Your assignment: Give the entries again, word for word.

[Data excerpts]
_ _ _ _

(** * The POSIX platform network-interface bridge (src/posix/platform/netif.cpp)

    A shallow embedding of the bridge between the Thread stack and the host
    tunnel device: prefix masks, the packet shuttle, the address and link
    reconciliation and the MLDv2 monitor, with the properties the design
    document states about them. *)

From Stdlib Require Import String ZArith List Bool Lia.
Import ListNotations.
Open Scope Z_scope.

(* ================================================================== *)
(** ** Octets and IPv6 addresses *)

(** A [uint8_t] is a [Z] in [0, 256); [struct in6_addr] is its sixteen
    octets [s6_addr], most significant first. *)
Definition byte_ok (b : Z) : Prop := 0 <= b < 256.

Definition in6_addr := list Z.

(** The cast to [uint8_t]. *)
Definition to_uint8 (z : Z) : Z := z mod 256.

(** [memset(buf + off, c, n)].  [None] is a write outside [buf]. *)
Definition memset (buf : list Z) (off c n : Z) : option (list Z) :=
  if (0 <=? off) && (0 <=? n) && (off + n <=? Z.of_nat (length buf)) then
    Some (firstn (Z.to_nat off) buf ++ repeat c (Z.to_nat n)
            ++ skipn (Z.to_nat (off + n)) buf)
  else None.

(** [buf[i] &= m] on an array of [uint8_t].  [None] is an index outside
    [buf]. *)
Definition and_assign (buf : list Z) (i m : Z) : option (list Z) :=
  if (0 <=? i) && (i <? Z.of_nat (length buf)) then
    Some (firstn (Z.to_nat i) buf
            ++ to_uint8 (Z.land (nth (Z.to_nat i) buf 0) m)
            :: skipn (S (Z.to_nat i)) buf)
  else None.

(* ================================================================== *)
(** ** Prefix masks (BSD-style address requests) *)

(** [apply_mask]: keep the first [mask] bits of [address], clear the rest. *)
Definition apply_mask (address : in6_addr) (mask : Z) : option in6_addr :=
  let mask := if mask >? 128 then 128 else mask in
  match memset address ((mask + 7) / 8) 0 (16 - (mask + 7) / 8) with
  | None => None
  | Some address' =>
      if negb (mask mod 8 =? 0) then
        and_assign address' (mask / 8) (Z.lnot (Z.shiftr 0xFF (mask mod 8)))
      else Some address'
  end.

(** The inner loop of [calculate_prefix_len]:
    [for (j = 7; j >= 0; j--) if (byte & (1 << j)) result++; else break;]
    with [n = j + 1] iterations left. *)
Fixpoint count_byte_bits (n : nat) (byte result : Z) : Z :=
  match n with
  | O => result
  | S j =>
      if negb (Z.land byte (Z.shiftl 1 (Z.of_nat j)) =? 0)
      then count_byte_bits j byte (result + 1)
      else result
  end.

(** The outer loop over [sin6_addr.s6_addr]: a full octet adds eight and
    continues, any other octet is counted bit by bit and ends the loop. *)
Fixpoint calculate_prefix_len_from (s6_addr : list Z) (result : Z) : Z :=
  match s6_addr with
  | [] => result
  | byte :: rest =>
      if byte =? 0xFF then calculate_prefix_len_from rest (result + 8)
      else count_byte_bits 8 byte result
  end.

Definition calculate_prefix_len (sin6_addr : in6_addr) : Z :=
  calculate_prefix_len_from sin6_addr 0.

(** *** The bit view of an address, used to state the properties *)

(** The eight bits of an octet, most significant first. *)
Definition bits_of_byte (b : Z) : list bool :=
  map (fun j => Z.testbit b (Z.of_nat j)) [7; 6; 5; 4; 3; 2; 1; 0]%nat.

Definition bits_of_bytes (l : list Z) : list bool := flat_map bits_of_byte l.

Definition byte_of_bits (bs : list bool) : Z :=
  fold_left (fun acc (b : bool) => 2 * acc + (if b then 1 else 0)) bs 0.

(** Pack a bit string into octets, eight bits at a time. *)
Fixpoint bytes_of_bits (n : nat) (bs : list bool) : list Z :=
  match n with
  | O => []
  | S n' => byte_of_bits (firstn 8 bs) :: bytes_of_bits n' (skipn 8 bs)
  end.

(** The number of leading one-bits of a bit string. *)
Fixpoint leading_ones (bs : list bool) : nat :=
  match bs with
  | true :: bs' => S (leading_ones bs')
  | _ => O
  end.

(** The 128-bit netmask of [n] one-bits followed by zero-bits. *)
Definition prefix_bits (n : nat) : list bool :=
  repeat true n ++ repeat false (128 - n).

_ _ _ _

Task answer:
(** * The POSIX platform network-interface bridge (src/posix/platform/netif.cpp)

    A shallow embedding of the bridge between the Thread stack and the host
    tunnel device: prefix masks, the packet shuttle, the address and link
    reconciliation and the MLDv2 monitor, with the properties the design
    document states about them. *)

From Stdlib Require Import String ZArith List Bool Lia.
Import ListNotations.
Open Scope Z_scope.

(* ================================================================== *)
(** ** Octets and IPv6 addresses *)

(** A [uint8_t] is a [Z] in [0, 256); [struct in6_addr] is its sixteen
    octets [s6_addr], most significant first. *)
Definition byte_ok (b : Z) : Prop := 0 <= b < 256.

Definition in6_addr := list Z.

(** The cast to [uint8_t]. *)
Definition to_uint8 (z : Z) : Z := z mod 256.

(** [memset(buf + off, c, n)].  [None] is a write outside [buf]. *)
Definition memset (buf : list Z) (off c n : Z) : option (list Z) :=
  if (0 <=? off) && (0 <=? n) && (off + n <=? Z.of_nat (length buf)) then
    Some (firstn (Z.to_nat off) buf ++ repeat c (Z.to_nat n)
            ++ skipn (Z.to_nat (off + n)) buf)
  else None.

(** [buf[i] &= m] on an array of [uint8_t].  [None] is an index outside
    [buf]. *)
Definition and_assign (buf : list Z) (i m : Z) : option (list Z) :=
  if (0 <=? i) && (i <? Z.of_nat (length buf)) then
    Some (firstn (Z.to_nat i) buf
            ++ to_uint8 (Z.land (nth (Z.to_nat i) buf 0) m)
            :: skipn (S (Z.to_nat i)) buf)
  else None.

(* ================================================================== *)
(** ** Prefix masks (BSD-style address requests) *)

(** [apply_mask]: keep the first [mask] bits of [address], clear the rest. *)
Definition apply_mask (address : in6_addr) (mask : Z) : option in6_addr :=
  let mask := if mask >? 128 then 128 else mask in
  match memset address ((mask + 7) / 8) 0 (16 - (mask + 7) / 8) with
  | None => None
  | Some address' =>
      if negb (mask mod 8 =? 0) then
        and_assign address' (mask / 8) (Z.lnot (Z.shiftr 0xFF (mask mod 8)))
      else Some address'
  end.

(** The inner loop of [calculate_prefix_len]:
    [for (j = 7; j >= 0; j--) if (byte & (1 << j)) result++; else break;]
    with [n = j + 1] iterations left. *)
Fixpoint count_byte_bits (n : nat) (byte result : Z) : Z :=
  match n with
  | O => result
  | S j =>
      if negb (Z.land byte (Z.shiftl 1 (Z.of_nat j)) =? 0)
      then count_byte_bits j byte (result + 1)
      else result
  end.

(** The outer loop over [sin6_addr.s6_addr]: a full octet adds eight and
    continues, any other octet is counted bit by bit and ends the loop. *)
Fixpoint calculate_prefix_len_from (s6_addr : list Z) (result : Z) : Z :=
  match s6_addr with
  | [] => result
  | byte :: rest =>
      if byte =? 0xFF then calculate_prefix_len_from rest (result + 8)
      else count_byte_bits 8 byte result
  end.

Definition calculate_prefix_len (sin6_addr : in6_addr) : Z :=
  calculate_prefix_len_from sin6_addr 0.

(** *** The bit view of an address, used to state the properties *)

(** The eight bits of an octet, most significant first. *)
Definition bits_of_byte (b : Z) : list bool :=
  map (fun j => Z.testbit b (Z.of_nat j)) [7; 6; 5; 4; 3; 2; 1; 0]%nat.

Definition bits_of_bytes (l : list Z) : list bool := flat_map bits_of_byte l.

Definition byte_of_bits (bs : list bool) : Z :=
  fold_left (fun acc (b : bool) => 2 * acc + (if b then 1 else 0)) bs 0.

(** Pack a bit string into octets, eight bits at a time. *)
Fixpoint bytes_of_bits (n : nat) (bs : list bool) : list Z :=
  match n with
  | O => []
  | S n' => byte_of_bits (firstn 8 bs) :: bytes_of_bits n' (skipn 8 bs)
  end.

(** The number of leading one-bits of a bit string. *)
Fixpoint leading_ones (bs : list bool) : nat :=
  match bs with
  | true :: bs' => S (leading_ones bs')
  | _ => O
  end.

(** The 128-bit netmask of [n] one-bits followed by zero-bits. *)
Definition prefix_bits (n : nat) : list bool :=
  repeat true n ++ repeat false (128 - n).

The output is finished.